CN112562312B

CN112562312B - GraphSAGE traffic network data prediction method based on fusion features

Info

Publication number: CN112562312B
Application number: CN202011129295.4A
Authority: CN
Inventors: 徐东伟; 商学天; 魏臣臣; 林臻谦; 丁加丽; 彭航
Original assignee: Zhejiang University of Technology ZJUT
Current assignee: Zhejiang University of Technology ZJUT
Priority date: 2020-10-21
Filing date: 2020-10-21
Publication date: 2022-10-28
Anticipated expiration: 2040-10-21
Also published as: CN112562312A

Abstract

A method for predicting data of a GraphSAGE traffic network based on fusion characteristics comprises the steps of firstly, carrying out correlation coefficient calculation on historical traffic flow data of the network, constructing a correlation matrix of the network, redefining the communication state between nodes according to the correlation between the nodes of the network, and obtaining a topological network based on time correlation; and then, respectively extracting road network characteristic information of the original traffic road network and the reconstructed topological road network by using GraphSAGE, and predicting the future traffic state of the road network by fusing the road network space-time characteristic information extracted by two different road networks. The invention integrates the road network space-time characteristic information extracted from two different road networks, predicts the future traffic state of the road network and improves the accuracy of predicting the traffic network state data.

Description

GraphSAGE traffic network data prediction method based on fusion features

Technical Field

The invention relates to a method for predicting GraphSAGE traffic network data based on fusion characteristics, and belongs to the field of intelligent transportation.

Background

With the rapid development of modern cities, the number of people and vehicles is rapidly increased, so that the problem of urban traffic road congestion is more and more severe, and people and society are not disturbed, therefore, the traffic state is better adjusted in order to ensure that the road traffic has stronger liquidity, and the prediction of future traffic state data is of great significance.

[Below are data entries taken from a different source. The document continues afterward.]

Lemma index_workflow_indexed ws s w :
  indexed ws s -> indexable (ws ++ [w]) ->
  exists s', index_workflow s w = Ok s' /\ indexed (ws ++ [w]) s'.
Proof.
  intros [Hw Hc Hp Hd Ha] Hia.
  destruct (index_promotion_indexed ws s w Hp Hd Hia) as (mp & md & Hmp & Hp' & Hd').
  destruct Hia as [Hrn Hcn _ Han _].
  destruct (indexes_add candidate_key ws _ w (wi_candidate w) ca_candidate_digest
    (fun c first => TrustedGovernedRecoveryError_CandidateIdentityConflict
       (ca_candidate_digest c) first (ref_of w)) Hc eq_refl Hcn) as (mc & Hmc & Hc').
  destruct (indexes_add approval_key ws _ w (wi_promotion_approval w)
    (fun a => uuid_to_string (pars_event_id a))
    (fun a first => TrustedGovernedRecoveryError_PromotionApprovalIdentityConflict
       (uuid_to_string (pars_event_id a)) first (ref_of w)) Ha) as (ma & Hma & Ha'); [|done|].
  { unfold approval_key, approval_id. by destruct (wi_promotion_approval w). }
  eexists. split.
  - unfold index_workflow. fold (ref_of w). rewrite Hmc. cbn [result_bind]. rewrite Hmp.
    cbn [result_bind]. rewrite Hma. reflexivity.
  - split; cbn; [|done..]. intros r x. rewrite lookup_insert_Some, (Hw r x), elem_of_app,
      list_elem_of_singleton. split.
    + intros [[<- <-]|(_ & Hx & Hr)]; auto.
    + intros [[Hx| ->] Hr]; [right|left; auto]. split; [|done]. intros <-.
      eapply (omap_snoc ref_key ws w (ref_of w) Hrn); [done|exact Hx|]. unfold ref_key. cbn.
      unfold ref_of in *. congruence.
Qed.

Lemma indexable_prefix ws ws' : indexable (ws ++ ws') -> indexable ws.
Proof.
  intros [Hr Hc Hd Ha Hb]. apply Forall_app in Hb as [Hb _]. split; [..|done]; by eapply omap_prefix.
Qed.

Lemma index_workflows_indexed ws s ws' :
  indexed ws s -> indexable (ws ++ ws') ->
  exists s', index_workflows s ws' = Ok s' /\ indexed (ws ++ ws') s'.
Proof.
  revert ws s. induction ws' as [|w ws' IH]; intros ws s Hs Hia.
  - exists s. by rewrite app_nil_r.
  - rewrite (assoc_L (++) ws [w] ws' : ws ++ w :: ws' = (ws ++ [w]) ++ ws') in *.
    destruct (index_workflow_indexed ws s w Hs) as (s1 & Hw & Hs1); [by eapply indexable_prefix|].
    destruct (IH _ _ Hs1 Hia) as (s' & Hi & Hs'). exists s'. split; [|done].
    cbn. by rewrite Hw.
Qed.

Lemma indexed_empty run_id pinned report anchor :
  indexed [] {| tgs_run_id := run_id; tgs_pinned_kernel_signer := pinned;
    tgs_tape_integrity := report; tgs_snapshot_cache_source_anchor := anchor;
    tgs_workflows_by_dispatch_event_ref := ∅; tgs_candidate_dispatch_index := ∅;
    tgs_promotion_dispatch_index := ∅; tgs_promotion_decision_dispatch_index := ∅;
    tgs_promotion_approval_dispatch_index := ∅ |}.
Proof. split; intros ??; cbn; set_solver. Qed.

(** ** The workflows of a map *)

Lemma omap_filter {A B} (f : A -> option B) (p : A -> bool) l :
  omap f (List.filter p l) = omap (fun a => if p a then f a else None) l.
Proof. induction l as [|a l IH]; [done|]. cbn. destruct (p a); cbn; by rewrite IH. Qed.

(** A key that at most one entry has is listed once. *)
Lemma NoDup_omap_entries {K V A} (f : V -> option A) (l : list (K * V)) :
  NoDup l.*1 ->
  (forall k k' v v' a, (k, v) ∈ l -> (k', v') ∈ l -> f v = Some a -> f v' = Some a -> k = k') ->
  NoDup (omap f l.*2).
Proof.
  induction l as [|[k v] l IH]; intros Hnd Hu; [constructor|].
  cbn in Hnd |- *. apply NoDup_cons in Hnd as [Hk Hnd].
  assert (NoDup (omap f l.*2)) as Hl.
  { apply IH; [done|]. intros k1 k2 v1 v2 a H1 H2. apply Hu; by right. }
  destruct (f v) as [a|] eqn:Ha; [|done]. constructor; [|done].
  intros (v' & Hv' & Ha')%list_elem_of_omap. apply list_elem_of_fmap in Hv' as ([k' v1] & -> & Hin).
  apply Hk, list_elem_of_fmap. exists (k', v1). split; [|done]. cbn.
  eapply (Hu k k'); [by left|by right|done|done].
Qed.

Lemma NoDup_omap_btree {V A} (f : V -> option A) (p : V -> bool) (m : gmap string V) :
  (forall k k' v v' a, m !! k = Some v -> m !! k' = Some v' ->
     f v = Some a -> f v' = Some a -> k = k') ->
  NoDup (omap f (List.filter p (btree_list m).*2)).
Proof.
  intros Hu. rewrite omap_filter. apply NoDup_omap_entries.
  - rewrite btree_list_permutation. apply NoDup_fst_map_to_list.
  - intros k k' v v' a Hk%elem_of_btree_list Hk'%elem_of_btree_list.
    destruct (p v), (p v'); try done. by apply Hu.
Qed.

Lemma elem_of_trusted (p : WorkflowInstanceV1 -> bool) (m : gmap string WorkflowInstanceV1) w :
  w ∈ List.filter p (btree_list m).*2 <-> p w = true /\ exists k, m !! k = Some w.
Proof.
  rewrite list_elem_of_In, filter_In, <- list_elem_of_In, list_elem_of_fmap. split.
  - intros [([k v] & -> & Hin%elem_of_btree_list) Hp]. eauto.
  - intros [Hp [k Hk]]. split; [|done]. exists (k, w). split; [done|]. by apply elem_of_btree_list.
Qed.
End Keys.

(** ** The indexes of a replayed tape *)
Section Replayed.
Context `{Host, Canonicalizer, !Inj (=) (=) uuid_to_string}.

Lemma printed_unique (id_of : WorkflowInstanceV1 -> option EventId) bound m k k' w w' s :
  ids_ok id_of bound m -> m !! k = Some w -> m !! k' = Some w' ->
  uuid_to_string <$> id_of w = Some s -> uuid_to_string <$> id_of w' = Some s -> k = k'.
Proof.
  intros [_ Hu] Hk Hk' (i & Hi & ->)%fmap_Some (j & Hj & Hij)%fmap_Some.
  apply (inj uuid_to_string) in Hij as ->. by eapply Hu.
Qed.

Lemma replayed_machine authorities events :
  rtc any_step (∅, ∅) (spine_of (replayed authorities events)).
Proof.
  apply (admit_all_machine authorities _ default_replay_state events), default_coherent.
Qed.

Lemma replayed_invariant (P : gmap string WorkflowInstanceV1 -> Prop) authorities events :
  (forall (l : Label) gs m m', projection_step gs m m' -> P m -> P m') -> P ∅ ->
  P (st_workflow_instances (replayed authorities events)).
Proof.
  intros Hstep Hempty. exact (spine_invariant P _ _ Hstep (replayed_machine authorities events) Hempty).
Qed.

Lemma replayed_wf_ok authorities events k w :
  st_workflow_instances (replayed authorities events) !! k = Some w -> wf_ok w.
Proof.
  intros Hk. assert (projection_ok (st_workflow_instances (replayed authorities events))) as Hok.
  { apply replayed_invariant; [intros l gs m m'; apply projection_step_ok|apply projection_ok_empty]. }
  by destruct (Hok k w Hk).
Qed.

Lemma replayed_indexable authorities events p :
  StronglySorted Z.lt (event_id <$> events) ->
  indexable (List.filter p (btree_list (st_workflow_instances (replayed authorities events))).*2).
Proof.
  intros Hs. destruct (replayed_ids authorities events Hs) as (bound & Hr & Hd & Ha).
  assert (unique_candidates (st_workflow_instances (replayed authorities events))) as Hc.
  { apply replayed_invariant; [intros l gs m m'; apply step_unique_candidates|]. intros ???????. set_solver. }
  split.
  - apply NoDup_omap_btree. intros k k' v v' a. by eapply printed_unique.
  - apply NoDup_omap_btree. intros k k' v v' a Hk Hk' (c & Hv & ->)%fmap_Some (c' & Hv' & Heq)%fmap_Some.
    eapply Hc; [exact Hk|done|exact Hk'|done|]. by left.
  - apply NoDup_omap_btree. intros k k' v v' a. by eapply printed_unique.
  - apply NoDup_omap_btree. intros k k' v v' a. by eapply printed_unique.
  - apply Forall_forall. intros w (_ & k & Hk)%elem_of_trusted x Hx.
    destruct (ok_decision w (replayed_wf_ok _ _ _ _ Hk) x Hx) as [(c & Hc' & Hb) _].
    unfold candidate_key. rewrite Hc'. cbn. f_equal. symmetry. apply Hb.
Qed.
End Replayed.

The road traffic prediction method at the present stage mainly comprises the following steps: the method comprises the following steps of graph convolution neural network, noise reduction self-encoder, support vector machine, feedback neural network and the like, but most of the methods are direct-push learning and cannot be directly generalized to unknown roads.

Disclosure of Invention

In order to overcome the defects of the prior art, the invention provides a method for predicting the GraphSAGE traffic network data based on fusion characteristics.

The technical scheme adopted by the invention for solving the technical problem is as follows:

a method for predicting GraphSAGE traffic network data based on fusion characteristics comprises the following steps:

1) Constructing a topological network based on time correlation: calculating correlation coefficients among different road network nodes according to historical traffic state data of the road network, redefining the communication relation among the nodes according to the correlation coefficients among the different nodes, and constructing a logic correlation road network based on time correlation;

2) Extracting road network space-time characteristics based on GraphSAGE and performing characteristic fusion: adopting GraphSAGE to respectively extract space-time characteristics of the original road network and the reconstructed logic-related road network based on time correlation, and performing characteristic fusion on the extracted different characteristics;

3) Defining a network model loss function, continuously training and adjusting model parameters by taking a minimum loss function as a target, and finally realizing the prediction of the traffic state of the road network: and defining a model loss function, continuously carrying out iterative training by adopting a back propagation algorithm to reduce the loss function, and finally storing optimal model parameters to realize the prediction of future traffic state data of the road network based on the historical traffic state data of the road network.

The technical conception of the invention is as follows: firstly, performing correlation coefficient calculation on historical traffic flow data of a road network, constructing a road network correlation matrix, redefining the communication state between nodes according to the correlation between the road network nodes, and obtaining a topological road network based on time correlation; and then, respectively extracting road network characteristic information of the original traffic road network and the reconstructed topological road network by using GraphSAGE, and predicting the future traffic state of the road network by fusing the road network space-time characteristic information extracted by two different road networks. The method has a crucial role in the field of intelligent traffic, realizes the extraction of the space-time characteristics of the traffic flow state, and improves the accuracy of the traffic network state prediction.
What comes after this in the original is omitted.